BioWorld International Correspondent

LONDON - GW Pharmaceuticals Ltd. hit a regulatory roadblock in its attempts to register its cannabis derivative, Sativex, in spasticity in multiple sclerosis.

The company has produced statistically significant Phase III data showing efficacy in relieving muscle spasms, but UK regulators have told GW they are not convinced that the data are "clinically relevant."

The impasse leaves GW with the option of an appeal that will not be heard for six months or mounting another Phase III study that will take until the end of 2005 to complete.

Shares in the Salisbury-based company fell 35.5 pence to £1.06 when the delay was announced Friday. GW shares stood at £2.84 in April, but have fallen on previous delays in getting approval for Sativex, which was submitted in March 2003.

Stephen Wright, R&D director, said the decision by the Committee on Safety of Medicines (CSM) was contrary to earlier advice from the regulators and to the views of leading medical experts. Speaking in a teleconference, he said, "We feel the view of the CSM is not reflecting the clinical reality."

In the opinion of one independent expert, Mike Barnes, president of the World Federation of Neuro-rehabilitation, chairman of the Royal College of Physicians Rehabilitation Committee and a trustee of the Multiple Sclerosis Trust, said, "The clinical trials show that Sativex offers sustained benefit to many patients with spasticity due to multiple sclerosis who are otherwise unable to find relief for their condition."

At issue is the method GW used to assess spasticity relief. "We designed the trials along the line that experts suggested - that is, patient experience," Wright said. "In essence, this is subjective, and what the CSM wants is a non-subjective endpoint."

In the Phase III trial, 40 percent of patients experienced 30 percent or greater improvement in spasticity. The other approach to assessing spasticity, the Ashworth scale, is based on physicians' observations and, as such, also is subjective. In the Phase III, Ashworth scale assessments were in favor of Sativex but did not reach statistical significance.

Apart from having the support of medical experts, MS patient organizations also say assessment of benefits should be based on patients' experience. All the patients treated have elected to transfer to prescription use. "In other words, they are voting with their feet," Wright said.

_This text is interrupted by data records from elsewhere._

(** * v8engine: the bridge between a Go host and an embedded V8 engine

    A shallow embedding of the bridge layer of BlazerodJS/v8engine:
    the C++ side (the functions exported through [v8engine.h]) and the Go
    side ([engine.go]).  The V8 engine itself is an external collaborator
    and appears as a record of primitives, [V8]; everything the bridge does
    with their results is modelled as the source writes it. *)

From stdpp Require Import gmap strings list pretty.

Local Open Scope Z_scope.

(** ** Machine integers and C strings *)

(** Two's complement wrap-around of an integer to [w] bits. *)
Definition wrap (w : Z) (z : Z) : Z :=
  (z + 2 ^ (w - 1)) `mod` 2 ^ w - 2 ^ (w - 1).

(** Conversion to a C [int] (32 bits), as [C.int(x)] does. *)
Definition C_int (z : Z) : Z := wrap 32 z.

(** Arithmetic on a Go [int] (64 bits on the supported platforms). *)
Definition Go_int (z : Z) : Z := wrap 64 z.

(** What a reader of a [char*] sees: the bytes before the first NUL. *)
Fixpoint c_str (s : string) : string :=
  match s with
  | EmptyString => EmptyString
  | String c r =>
      if Ascii.eqb c Ascii.zero then EmptyString else String c (c_str r)
  end.

(** A pointer is an address; the null pointer is address 0. *)
Definition nullptr : Z := 0.

(** ** The engine's values, as far as the bridge looks at them *)

Inductive Function := Fn (id : N).
(** With no rotation due, a sequence of writes appends to the open file
    and cannot fail. *)
Lemma write_all_appends E : forall (rest : list Blob) s f,
  out_ (bw s) = Some f ->
  documents_ (bw s) = 0 ->
  1 <= written_ (bw s) ->
  written_ (bw s) + Z.of_nat (List.length rest) < 2 ^ 64 ->
  write_all E rest s =
  (Ret tt,
   mkProc (mkBatchWriter (output_dir_ (bw s)) 0 (zeroes_ (bw s))
             (curr_num_ (bw s))
             (Some (mkFile (file_path f) (file_frames f ++ map frame_of rest)))
             (written_ (bw s) + Z.of_nat (List.length rest)))
          (world s)).
Proof.
  induction rest as [|blob rest IH]; intros s f Hout Hdocs Hone Hlen.
  - destruct s as [[dir docs zs cur out wr] w]. cbn in *. subst.
    rewrite app_nil_r, Z.add_0_r. destruct f. reflexivity.
  - rewrite write_all_cons, write_unfold, Hdocs, Hout.
    destruct (Z.eqb_spec (written_ (bw s)) 0) as [H0|_]; [lia|].
    cbn [List.length] in Hlen.
    rewrite (IH (appended blob s f) _ eq_refl); cbn; try assumption.
    + rewrite size_incr_small by lia. rewrite <- app_assoc. cbn.
      do 3 f_equal. lia.
    + rewrite size_incr_small by lia. lia.
    + rewrite size_incr_small by lia. lia.
Qed.

(** X10: with a capacity of 0 the writer rotates at the first write only:
    a run that returns, of at least one and fewer than [2^64] writes,
    makes the file of index 1 and puts every frame in it. *)
Theorem X10_zero_capacity_single_file E dir zs (p : Blob) (rest : list Blob)
    w s' :
  Z.of_nat (List.length (p :: rest)) < 2 ^ 64 ->
  write_all E (p :: rest) (mkProc (BatchWriter_new dir 0 zs) w) = (Ret tt, s') ->
  produced s'
  = files w ++ [mkFile (path_join dir (file_name zs 1))
                  (map frame_of (p :: rest))].
Proof.
  intros Hlen. rewrite write_all_cons, write_unfold. cbn [bw BatchWriter_new
    written_ documents_ curr_num_ zeroes_ output_dir_ Z.eqb]. cbv zeta.
  change (size_incr 0) with 1.
  destruct (string_max_size <? _); [discriminate|].
  destruct (zstr_ofstream E _); [discriminate|].
  cbn [List.length] in Hlen.
  match goal with
  | |- context [write_all E rest ?st] =>
      rewrite (write_all_appends E rest st (mkFile _ [frame_of p]) eq_refl);
        cbn; try lia
  end.
  - intros [= <-]. unfold produced, BatchWriter_delete. cbn.
    rewrite app_nil_r. reflexivity.
  - change (size_incr 0) with 1. lia.
  - change (size_incr 0) with 1. lia.
Qed.
(** X12: a label is deleted from the repository only as the last call of
    a run, after an accepted list-replace call, with deleteUnusedLabels
    enabled, and only when the usage check, run after that call, returned
    false; the label deleted is the existing label, the first of the
    current labels that decodes to the key, and at most one deletion is
    sent.  This holds for [set] and for [remove]. *)
Theorem deleteLabel_guarded {W : Type} (context : OperationContext W)
    (k v : string) (currentLabels : list Label) (env : Env W) :
  let guarded := fun (replacement : list string) (run : Env W) =>
    let replaceCall :=
      SetLabels (owner context) (repo context) (issueNumber context)
        replacement in
    exists sentCalls,
      calls run = (calls env ++ sentCalls)%list /\
      ((forall o r labelName, ~ In (DeleteLabel o r labelName) sentCalls) \/
       (exists existing w1 env2 n,
           deleteUnusedLabels context = true /\
           existingLabelOf context k currentLabels = Some existing /\
           issues_setLabels (octokit context) (world env) (owner context)
             (repo context) (issueNumber context) replacement = (None, w1) /\
           isLabelUsedByOthers context (name existing)
             (sent replaceCall w1 env) = (Returned false, env2) /\
           sentCalls
           = (replaceCall :: listCalls context (name existing) n
              ++ [DeleteLabel (owner context) (repo context)
                    (name existing)])%list)) in
  guarded (newLabelsOf context k v currentLabels)
    (snd (setOperation context k v currentLabels env)) /\
  guarded (map name (labelsToKeepOf context k currentLabels))
    (snd (removeOperation context k currentLabels env)).
Proof.
  cbv zeta. split.
  - destruct (issues_setLabels _ _ _ _ _ (newLabelsOf context k v currentLabels))
      as [[error|] w1] eqn:E.
    + rewrite (setOperation_rejected context k v currentLabels env error w1 E).
      eexists. split; [reflexivity|]. left.
      intros o r l [H|[]]. discriminate.
    + pose proof (setOperation_accepted context k v currentLabels env w1 E) as R.
      cbv zeta in R.
      destruct (existingLabelOf context k currentLabels) as [existing|] eqn:Ex.
      * destruct (deleteUnusedLabels context) eqn:Hflag.
        -- destruct R as (isUsed & n & lines & _ & Hcheck & ->).
           destruct isUsed.
           ++ exists (SetLabels (owner context) (repo context)
                        (issueNumber context)
                        (newLabelsOf context k v currentLabels)
                      :: listCalls context (name existing) n).
              split.
              ** cbn [snd calls logged extend sent]. now rewrite <- app_assoc.
              ** left. intros o r l [H|H]; [discriminate|].
                 now apply no_deleteLabel_in_listCalls in H.
           ++ destruct (issues_deleteLabel _ _ _ _ _) as [failure w3] eqn:D.
              eexists. split.
              ** cbn [snd calls logged extend sent].
                 rewrite <- !app_assoc. reflexivity.
              ** right. exists existing, w1. eexists. exists n.
                 repeat split; try eassumption; reflexivity.
        -- rewrite R. eexists. split; [reflexivity|]. left.
           intros o r l [H|[]]. discriminate.
      * rewrite R. eexists. split; [reflexivity|]. left.
        intros o r l [H|[]]. discriminate.
  - destruct (existingLabelOf context k currentLabels) as [existing|] eqn:Ex.
    + destruct (issues_setLabels _ _ _ _ _
                  (map name (labelsToKeepOf context k currentLabels)))
        as [[error|] w1] eqn:E.
      * rewrite (removeOperation_rejected context k currentLabels env
                   existing error w1 Ex E).
        eexists. split; [reflexivity|]. left.
        intros o r l [H|[]]. discriminate.
      * pose proof (removeOperation_accepted context k currentLabels env
                      existing w1 Ex E) as R.
        cbv zeta in R. destruct (deleteUnusedLabels context) eqn:Hflag.
        -- destruct R as (isUsed & n & lines & _ & Hcheck & ->).
           destruct isUsed.
           ++ exists (SetLabels (owner context) (repo context)
                        (issueNumber context)
                        (map name (labelsToKeepOf context k currentLabels))
                      :: listCalls context (name existing) n).
              split.
              ** cbn [snd calls logged extend sent]. now rewrite <- app_assoc.
              ** left. intros o r l [H|H]; [discriminate|].
                 now apply no_deleteLabel_in_listCalls in H.
           ++ destruct (issues_deleteLabel _ _ _ _ _) as [failure w3] eqn:D.
              eexists. split.
              ** cbn [snd calls logged extend sent].
                 rewrite <- !app_assoc. reflexivity.
              ** right. exists existing, w1. eexists. exists n.
                 repeat split; try eassumption; reflexivity.
        -- rewrite R. eexists. split; [reflexivity|]. left.
           intros o r l [H|[]]. discriminate.
    + rewrite (removeOperation_nothing context k currentLabels env Ex).
      exists []. split; [now rewrite app_nil_r|]. left. intros o r l [].
Qed.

Worth noting is that regulators persuaded GW to put aside positive results in five other Phase III trials to concentrate on getting approval in spasticity in MS in the first instance. As a result, none of the other trials were considered in the application.

GW also was optimistic because it succeeded in answering 45 out of 46 questions raised by the regulators after the initial review, resolving a range of quality and safety issues. On quality, Geoffrey Guy, GW's executive chairman, said, "This has been the most potentially challenging area, to attain appropriate quality for a botanical product."

With no outstanding quality or safety issues, GW now intends to appeal the CSM decision on efficacy with the Medicines Commission. It expects a wait of six months before the case is heard.

The company was in the process of setting up another Phase III study in MS, which now it will design to suit the CSM's requirements. However, Wright said the CSM is not clear about what the endpoint of the trial should be. "There is a degree of confusion; [CSM] has not caught up with advances in neuro-rehabilitation."

He added, there is "no obvious scientific answer" to the question of how to make objective measurements of reductions in spasticity. "In [its] absence we still feel a patient-oriented scale is the appropriate one to use."

GW also has filed for approval of Sativex in Canada, and said that to date it has not been made aware of any problems that will prevent approval there. The company has £16 million (US$31.1 million) in cash and a burn rate of £1 million per month.